[pacman-dev] alpm_add_pkg() stealing ownership of allocated objects
Hello, While doing experiments, I discovered that alpm_add_pkg() seemingly stole the ownership of a pmpkg_t previously allocated by alpm_pkg_load(). I am a bit confused here. I think the documentation can definitely be improved here: can someone confirm the following statements? * a pmpkg_t* returned by alpm_pkg_load() must be freed by the caller unless otherwise specified * if alpm_add_pkg() is called on that package, then the caller MUST NOT free the pmpkg_t afterwards. Am I right? Are there any other functions with similar behaviour to alpm_add_pkg() ? Regards, Rémy.
Rémy Oudompheng wrote:
Hello,
While doing experiments, I discovered that alpm_add_pkg() seemingly stole the ownership of a pmpkg_t previously allocated by alpm_pkg_load(). I am a bit confused here. I think the documentation can definitely be improved here: can someone confirm the following statements?

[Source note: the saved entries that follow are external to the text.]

(* ===== verification/TreeSource.v ===== *)
(** * TreeSource: what a session does to its page source

    However it ends, an operation of a session takes pages from the cache of its
    page source and from the page counter only, and records those of the cache as
    consumed; nothing returns to the cache. *)

From S2P Require Import Prelude Keys Errors PageFormat Node Leaf Internal Split Store Overflow Tree TreeWrite.
From Stdlib Require Import ZArith Lia.
From stdpp Require Import base list strings gmap.

Local Open Scope Z_scope.
Local Open Scope pagedb_scope.

(** Pages of the cache move to the consumed ones. *)
Definition drawn (s s' : PageSource) : Prop :=
  reuse_threshold s' = reuse_threshold s /\
  exists taken, cache s ≡ₚ taken ++ cache s' /\ consumed s' = list_to_set taken ∪ consumed s.

Definition draws (t t' : BTree) : Prop :=
  next_page_id t <= next_page_id t' /\ page_size t' = page_size t /\
  match page_source t, page_source t' with
  | Some s, Some s' => drawn s s'
  | None, None => True
  | _, _ => False
  end.

Lemma drawn_refl s : drawn s s.
Proof. split; [done|]. exists []. split; [done|]. set_solver. Qed.
Lemma drawn_trans s1 s2 s3 : drawn s1 s2 -> drawn s2 s3 -> drawn s1 s3.
Proof.
  intros (E1 & l1 & H1 & C1) (E2 & l2 & H2 & C2). split; [congruence|]. exists (l1 ++ l2).
  split; [by rewrite H1, H2, app_assoc|]. rewrite C2, C1, list_to_set_app_L. set_solver.
Qed.

Lemma draws_refl t : draws t t.
Proof. split; [done|]. split; [done|]. destruct (page_source t); [apply drawn_refl|done]. Qed.
Lemma draws_same t t' :
  next_page_id t' = next_page_id t -> page_size t' = page_size t -> page_source t' = page_source t -> draws t t'.
Proof. intros E1 E2 E3. destruct (draws_refl t) as (_ & _ & ?). split; [lia|]. split; [done|by rewrite E3]. Qed.
Lemma draws_trans t1 t2 t3 : draws t1 t2 -> draws t2 t3 -> draws t1 t3.
Proof.
  intros (? & ? & H1) (? & ? & H2). split; [lia|]. split; [congruence|].
  destruct (page_source t1), (page_source t2), (page_source t3); try done. by eapply drawn_trans.
Qed.

(** ** Methods *)

Definition drawing {A} (m : M A) : Prop := forall t, draws t (m t).2.

Lemma drawing_ret {A} (a : A) : drawing (ret a).
Proof. intros t. apply draws_refl. Qed.
Lemma drawing_lift {A} (r : result A) : drawing (lift r).
Proof. intros t. apply draws_refl. Qed.
Lemma drawing_gets {A} (f : BTree -> result A) : drawing (gets f).
Proof. intros t. apply draws_refl. Qed.
Lemma drawing_modify f :
  (forall t, next_page_id (f t) = next_page_id t /\ page_size (f t) = page_size t /\ page_source (f t) = page_source t) ->
  drawing (modify f).
Proof. intros Hf t. simpl. by apply draws_same; apply Hf. Qed.
Lemma drawing_bind {A B} (m : M A) (k : A -> M B) :
  drawing m -> (forall a, drawing (k a)) -> drawing (bind m k).
Proof.
  intros Hm Hk t. unfold bind. specialize (Hm t). destruct (m t) as [[a| |] t']; simpl in *; [|done..].
  eapply draws_trans; [done|apply Hk].
Qed.
Lemma drawing_on_err {A} (m : M A) c : drawing m -> drawing c -> drawing (on_err m c).
Proof.
  intros Hm Hc t. unfold on_err. specialize (Hm t). destruct (m t) as [[a|e|] t']; simpl in *; [done| |done].
  specialize (Hc t'). destruct (c t') as [[| |] t'']; simpl in *; by eapply draws_trans.
Qed.

Create HintDb drawing.
#[export] Hint Resolve drawing_ret drawing_lift drawing_gets drawing_on_err draws_refl : drawing.

(** Follows the structure of a method. *)
Ltac drawing :=
  repeat first
    [ progress intros
    | done
    | apply drawing_ret | apply drawing_lift | apply drawing_gets
    | solve [eauto with drawing]
    | apply drawing_bind
    | apply drawing_on_err
    | apply drawing_modify; intros; repeat case_match; done
    | case_match ].

Lemma vec_pop_perm {A} (l : list A) x r : vec_pop l = Some (x, r) -> l ≡ₚ x :: r.
Proof.
  unfold vec_pop. destruct (reverse l) as [|y r'] eqn:E; [done|]. intros [= -> <-].
  by rewrite <-(reverse_Permutation l), E, reverse_Permutation.
Qed.

Lemma allocate_page_draws : drawing allocate_page.
Proof.
  intros t. unfold allocate_page. destruct (vec_pop (freed_reusable t)) as [[id rest]|].
  { case_match; by apply draws_same. }
  destruct (page_source t) as [s|] eqn:Hs; cbn; [|case_match; (split; [simpl; lia|]; split; [done|]; simpl; by rewrite ?Hs)].
  destruct (vec_pop (cache s)) as [[id rest]|] eqn:Hp; cbn.
  - case_match; [|by apply draws_same]. split; [done|]. split; [done|]. rewrite Hs. simpl. split; [done|]. exists [id]. simpl.
    split; [by apply vec_pop_perm|]. set_solver.
  - case_match; (split; [simpl; lia|]; split; [done|]; simpl; rewrite ?Hs; apply drawn_refl).
Qed.
Lemma free_page_draws p : drawing (free_page p).
Proof. intros t. unfold free_page. repeat case_match; by apply draws_same. Qed.
Lemma write_page_draws p k body : drawing (write_page p k body).
Proof. intros t. unfold write_page. repeat case_match; by apply draws_same. Qed.
#[export] Hint Resolve allocate_page_draws free_page_draws write_page_draws : drawing.

Lemma write_internal_draws p n : drawing (write_internal p n).
Proof. unfold write_internal. drawing. Qed.
Lemma write_leaf_draws p l : drawing (write_leaf p l).
Proof. unfold write_leaf. drawing. Qed.
Lemma cow_internal_draws p q c c' : drawing (cow_internal_repointing_child p q c c').
Proof. unfold cow_internal_repointing_child. drawing. Qed.
#[export] Hint Resolve write_internal_draws write_leaf_draws cow_internal_draws : drawing.

Lemma cow_ancestors_draws anc : forall c c', drawing (cow_ancestors anc c c').
Proof. induction anc; simpl; drawing. Qed.
#[export] Hint Resolve cow_ancestors_draws : drawing.
Lemma propagate_loop_draws anc : forall c l s r, drawing (propagate_loop anc c l s r).
Proof. induction anc; simpl; drawing. Qed.
#[export] Hint Resolve propagate_loop_draws : drawing.
Lemma propagate_split_up_draws path l r s : drawing (propagate_split_up path l r s).
Proof. unfold propagate_split_up. drawing. Qed.
Lemma ensure_leaf_dirty_draws p path : drawing (ensure_leaf_dirty p path).
Proof.
  intros t. unfold ensure_leaf_dirty. destruct (dirty_leaves t !! p); [apply draws_refl|].
  match goal with |- draws _ (?m t).2 => assert (drawing m) as Hm; [drawing|apply Hm] end.
Qed.
Lemma free_pages_draws ids : drawing (free_pages ids).
Proof. induction ids; simpl; drawing. Qed.
#[export] Hint Resolve propagate_split_up_draws ensure_leaf_dirty_draws free_pages_draws : drawing.
Lemma apply_release_draws p q r : drawing (apply_release_result p q r).
Proof. unfold apply_release_result. drawing. Qed.
Lemma discard_value_draws v : drawing (discard_uncommitted_value v).
Proof.
  unfold discard_uncommitted_value. destruct v as [[|len root]|]; [drawing| |drawing]. intros t.
  case_match; [apply free_pages_draws|apply draws_refl..].
Qed.
Lemma release_chain_draws root p : drawing (release_chain root p).
Proof. intros t. unfold release_chain. repeat case_match; by apply draws_same. Qed.
#[export] Hint Resolve apply_release_draws discard_value_draws release_chain_draws : drawing.

Lemma session_alloc_draws t p t' : session_alloc t = Ok (p, t') -> draws t t'.
Proof.
  unfold session_alloc. pose proof (allocate_page_draws t) as Hd.
  destruct (allocate_page t) as [[]]; by intros [= -> ->].
Qed.
Lemma write_chain_loop_draws ps fuel : forall st t value p start is_root,
  draws t (write_chain_loop session_alloc ps fuel st t value p start is_root).2.2.
Proof.
  induction fuel as [|fuel IH]; intros st t value p start is_root; cbn [write_chain_loop];
    [apply draws_refl|].
  set (end_ := Z.min _ _).
  destruct (if end_ <? blen value then session_alloc t else Ok (0, t)) as [[nx t1]| |] eqn:Ha;
    [|apply draws_refl..].
  assert (draws t t1) as Hd.
  { destruct (end_ <? blen value); [by eapply session_alloc_draws|]. simplify_eq. apply draws_refl. }
  destruct (write_overflow_page _ _ _ _ _ _ _ _); [|done..].
  destruct (nx =? 0); [done|]. eapply draws_trans; [done|]. apply IH.
Qed.
Lemma leaf_value_for_draws value : drawing (leaf_value_for value).
Proof.
  intros t. unfold leaf_value_for. case_match; [|apply draws_refl].
  enough (draws t (write_chain session_alloc (page_size t) (bt_pages t) t value).2.2) as Hd
    by (by destruct (write_chain _ _ _ _ _) as [r [st t']]).
  unfold write_chain. destruct (session_alloc t) as [[p t1]| |] eqn:Ha; [|apply draws_refl..].
  eapply draws_trans; [by eapply session_alloc_draws|].
  pose proof (write_chain_loop_draws (page_size t) (S (length value)) (bt_pages t) t1 value p 0 true) as Hl.
  by destruct (write_chain_loop _ _ _ _ _ _ _ _ _) as [r [st' t2]].
Qed.
#[export] Hint Resolve leaf_value_for_draws : drawing.

(** ** The operations of a session *)

Lemma cached_leaf_draws p b : drawing (cached_leaf p b).
Proof. apply drawing_gets. Qed.
Lemma set_cached_leaf_draws p b l : drawing (modify (set_cached_leaf p b l)).
Proof. apply drawing_modify. intros t. by destruct b. Qed.
Lemma take_cached_leaf_draws p b : drawing (take_cached_leaf p b).
Proof. unfold take_cached_leaf. drawing. Qed.
Lemma split_leaf_draws l b : drawing (split_leaf_m l b).
Proof. intros t. apply draws_refl. Qed.
#[export] Hint Resolve cached_leaf_draws set_cached_leaf_draws take_cached_leaf_draws split_leaf_draws : drawing.

Lemma release_replaced_draws p b key v : drawing (release_replaced p b key v).
Proof. unfold release_replaced. drawing. Qed.
#[export] Hint Resolve release_replaced_draws : drawing.
Lemma put_at_path_draws path key v : drawing (put_at_path path key v).
Proof. unfold put_at_path. drawing. Qed.
Lemma put_first_draws key v : drawing (put_first key v).
Proof. unfold put_first. drawing. Qed.
Lemma delete_at_path_draws path key : drawing (delete_at_path path key).
Proof. unfold delete_at_path. drawing. Qed.
#[export] Hint Resolve put_at_path_draws put_first_draws delete_at_path_draws : drawing.

Lemma put_draws key value : drawing (put key value).
Proof. unfold put. drawing. Qed.
Lemma put_append_draws key value : drawing (put_append key value).
Proof. unfold put_append. drawing. Qed.
Lemma tree_delete_draws key : drawing (tree_delete key).
Proof. unfold tree_delete. drawing. Qed.
#[export] Hint Resolve put_draws put_append_draws tree_delete_draws : drawing.

Lemma put_batch_loop_draws pairs : forall cached, drawing (put_batch_loop pairs cached).
Proof. induction pairs; simpl; drawing. Qed.
Lemma delete_batch_loop_draws keys : forall cached, drawing (delete_batch_loop keys cached).
Proof. induction keys; simpl; drawing. Qed.
#[export] Hint Resolve put_batch_loop_draws delete_batch_loop_draws : drawing.
Lemma put_batch_draws pairs : drawing (put_batch pairs).
Proof. unfold put_batch. drawing. Qed.
Lemma delete_batch_draws keys : drawing (delete_batch keys).
Proof. unfold delete_batch. drawing. Qed.
#[export] Hint Resolve put_batch_draws delete_batch_draws : drawing.
Lemma delete_range_loop_draws fuel : forall c e r, drawing (delete_range_loop fuel c e r).
Proof. induction fuel; simpl; drawing. Qed.
#[export] Hint Resolve delete_range_loop_draws : drawing.
Lemma delete_range_draws fuel s e : drawing (delete_range fuel s e).
Proof. unfold delete_range. drawing. Qed.
#[export] Hint Resolve delete_range_draws : drawing.

Lemma write_leaves_draws ls : drawing (write_leaves ls).
Proof. induction ls; simpl; drawing. Qed.
Lemma cow_leaves_draws ls : forall r, drawing (cow_leaves ls r).
Proof. induction ls; simpl; drawing. Qed.
Lemma cow_internals_draws ps : forall r fs, drawing (cow_internals ps r fs).
Proof. induction ps; simpl; drawing. Qed.
#[export] Hint Resolve write_leaves_draws cow_leaves_draws cow_internals_draws : drawing.
Lemma cow_levels_draws ls : forall r fs, drawing (cow_levels ls r fs).
Proof. induction ls; simpl; drawing. Qed.
#[export] Hint Resolve cow_levels_draws : drawing.
Lemma flush_draws drain : drawing (flush_dirty_leaves drain).
Proof. unfold flush_dirty_leaves. drawing. Qed.
#[export] Hint Resolve flush_draws : drawing.
(** The children a level has seen: those it holds and those of the nodes it
    emitted, each of at least two children. *)
Fixpoint counts (ls : list LevelAccum) : Prop :=
  match ls with
  | [] => True
  | a :: ls => match ls with
               | [] => la_total a = Z.of_nat (length (la_children a))
               | b :: _ => 1 <= la_total b /\
                           2 * la_total b <= la_total a - Z.of_nat (length (la_children a))
               end /\ counts ls
  end.

Definition total_of (ls : list LevelAccum) : Z := from_option la_total 0 (head ls).

Lemma lvls_frame t t' cap h ls kvs ids :
  page_size t' = page_size t -> (forall q, q ∈ ids -> same_at t t' q) ->
  lvls t cap h ls kvs ids -> lvls t' cap h ls kvs ids.
Proof.
  intros Hps. revert h kvs ids. induction ls as [|a ls IH]; intros h kvs ids Hs; simpl; [done|].
  intros (kvh & kvl & idh & idl & -> & -> & Hl & Hk & Ha). exists kvh, kvl, idh, idl.
  split; [done|]. split; [done|]. split; [apply IH; [intros; apply Hs; mem|done]|]. split; [|done].
  apply (kids_frame t); [done|intros; apply Hs; mem|done].
Qed.

Lemma counts_length ls : counts ls -> Forall (fun a => la_children a <> []) ls -> Z.of_nat (length ls) <= total_of ls.
Proof.
  induction ls as [|a ls IH]; [done|]. intros [Ha Hc] [Hne Hf]%Forall_cons. specialize (IH Hc Hf).
  unfold total_of in *. simpl. destruct ls as [|b ls]; simpl in *.
  - rewrite Ha. destruct (la_children a); [done|]. simpl. lia.
  - lia.
Qed.

(** *** Writing a node *)

(** A session that caches nothing. *)
Definition quiet (t : BTree) : Prop :=
  dirty_leaves t = ∅ /\ fresh_leaves t = ∅ /\ scheduled_frees t = [] /\ dirty_parent_paths t = ∅ /\
  root_page_id t = 0.

(** [t'] extends [t] by pages that are neither of [us] nor of [P]. *)
Definition extends (us : list Z) (P : gset Z) (t t' : BTree) : Prop :=
  page_size t' = page_size t /\ quiet t' /\
  (forall q, q ∈ P \/ q ∈ us -> bt_pages t' !! q = bt_pages t !! q).

Lemma extends_same us P t t' q : quiet t -> extends us P t t' -> q ∈ us -> same_at t t' q.
Proof.
  intros (Hd & Hf & _) (_ & (Hd' & Hf' & _) & Hpg) Hq. unfold same_at. rewrite Hd, Hf, Hd', Hf'.
  split; [apply Hpg; by right|done].
Qed.
Lemma extends_trans us us' P t1 t2 t3 :
  (forall q, q ∈ us -> q ∈ us') -> extends us P t1 t2 -> extends us' P t2 t3 -> extends us P t1 t3.
Proof.
  intros Hs (Hz1 & _ & Hp1) (Hz2 & Hq2 & Hp2). split; [congruence|]. split; [done|].
  intros q Hq. rewrite Hp2; [by apply Hp1|]. destruct Hq; [by left|right; by apply Hs].
Qed.
Lemma extends_sub us us' P t1 t2 : (forall q, q ∈ us -> q ∈ us') -> extends us' P t1 t2 -> extends us P t1 t2.
Proof. intros Hs (Hz & Hq & Hp). split; [done|]. split; [done|]. intros q [Hq'|Hq']; apply Hp; auto. Qed.
Lemma extends_refl us P t : quiet t -> extends us P t t.
Proof. done. Qed.

Lemma alloc_extends n t us P :
  quiet t -> alloc_ok (S n) t us P ->
  exists p t', allocate_page t = (Ok p, t') /\ alloc_ok n t' (p :: us) P /\ ~ (p ∈ P) /\
    extends us P t t' /\ is_u64 p.
Proof.
  intros (Q1 & Q2 & Q3 & Q4 & Q5) Ha.
  destruct (allocate_page_ok _ _ _ _ Ha) as (p & t' & Hal & HP & Ha' & (E1 & E2 & E3 & E4 & E5 & E6 & E7 & _)).
  exists p, t'. split; [done|]. split; [done|]. split; [done|].
  split; [|pose proof (alloc_ok_bound _ _ _ _ p Ha' ltac:(by left)); unfold U64_MAX; lia].
  split; [done|]. split; [unfold quiet; rewrite E2, E4, E5, E6, E7; done|]. intros q _. by rewrite E1.
Qed.

(** A page in use only here is written. *)
Lemma only_page_extends n t t' us P p :
  quiet t -> alloc_ok n t (p :: us) P -> ~ (p ∈ P) -> only_page t t' p ->
  extends us P t t' /\ alloc_ok n t' (p :: us) P.
Proof.
  intros (Q1 & Q2 & Q3 & Q4 & Q5) Ha HP ((Hw & W1 & W2 & W3 & W4 & _) & Wa & Wr & Wp).
  split; [|by apply (alloc_ok_same _ t)]. split; [done|]. split; [unfold quiet; rewrite W2, W3, W4, Wr, Wp; done|].
  intros q Hq. destruct (Hw q) as [->%list_elem_of_singleton|?]; [|done]. exfalso.
  apply alloc_ok_nodup, NoDup_cons in Ha as [? _]. tauto.
Qed.

Lemma sep_size_app a b : sep_size (a ++ b) = sep_size a + sep_size b.
Proof. unfold sep_size. induction a as [|x a IH]; simpl; [done|]. rewrite IH. lia. Qed.
Lemma node_needed c cs :
  internal_needed (mkInternal c ((fun x : Child => (x.2, x.1)) <$> cs)) = HEADER_LEN + sep_size cs.
Proof.
  unfold internal_needed, sep_size. cbn [entries]. rewrite length_fmap.
  induction cs as [|x cs IH]; [done|]. rewrite fmap_cons. simpl. unfold SEPARATOR_RECORD_OVERHEAD. lia.
Qed.
Lemma kids_children t h cs kvs ids c : kids t h cs kvs ids -> c ∈ cs.*1 -> c ∈ ids.
Proof.
  revert kvs ids. induction cs as [|[c' k'] cs IH]; intros kvs ids; simpl; [set_solver|].
  intros (kv1 & kv2 & id1 & id2 & -> & -> & [_ Hr] & Hk) [->|Hc]%elem_of_cons.
  - destruct (rep_head K t h c' None None kv1 id1) as [ids' ->]; [apply Hr; by apply Forall_forall|]. set_solver.
  - specialize (IH _ _ Hk Hc). mem.
Qed.

Section push.
Context (ps : Z) (P : gset Z).
Context (Hps : HEADER_LEN + ENVELOPE_OVERHEAD <= ps <= U16_MAX + ENVELOPE_OVERHEAD) (Hroom : room K ps).
Local Abbreviation cap := (body_capacity ps).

* a pmpkg_t* returned by alpm_pkg_load() must be freed by the caller unless otherwise specified * if alpm_add_pkg() is called on that package, then the caller MUST NOT free the pmpkg_t afterwards.
Am I right? Are there any other functions with similar behaviour to alpm_add_pkg() ?
I cannot look now, but you might be right, and this definitely needs careful reviewing. Can you open a ticket ? I wonder if add_pkg should handle pmpkg from files differently and duplicate these before adding them to the transaction. This would be less confusing to the frontend, which would always need to free a pmpkg coming from pkg_load.
On 2011/4/12 Xavier <chantry.xavier@gmail.com> wrote:
I cannot look now, but you might be right, and this definitely needs careful reviewing. Can you open a ticket ?
I wonder if add_pkg should handle pmpkg from files differently and duplicate these before adding them to the transaction. This would be less confusing to the frontend, which would always need to free a pmpkg coming from pkg_load.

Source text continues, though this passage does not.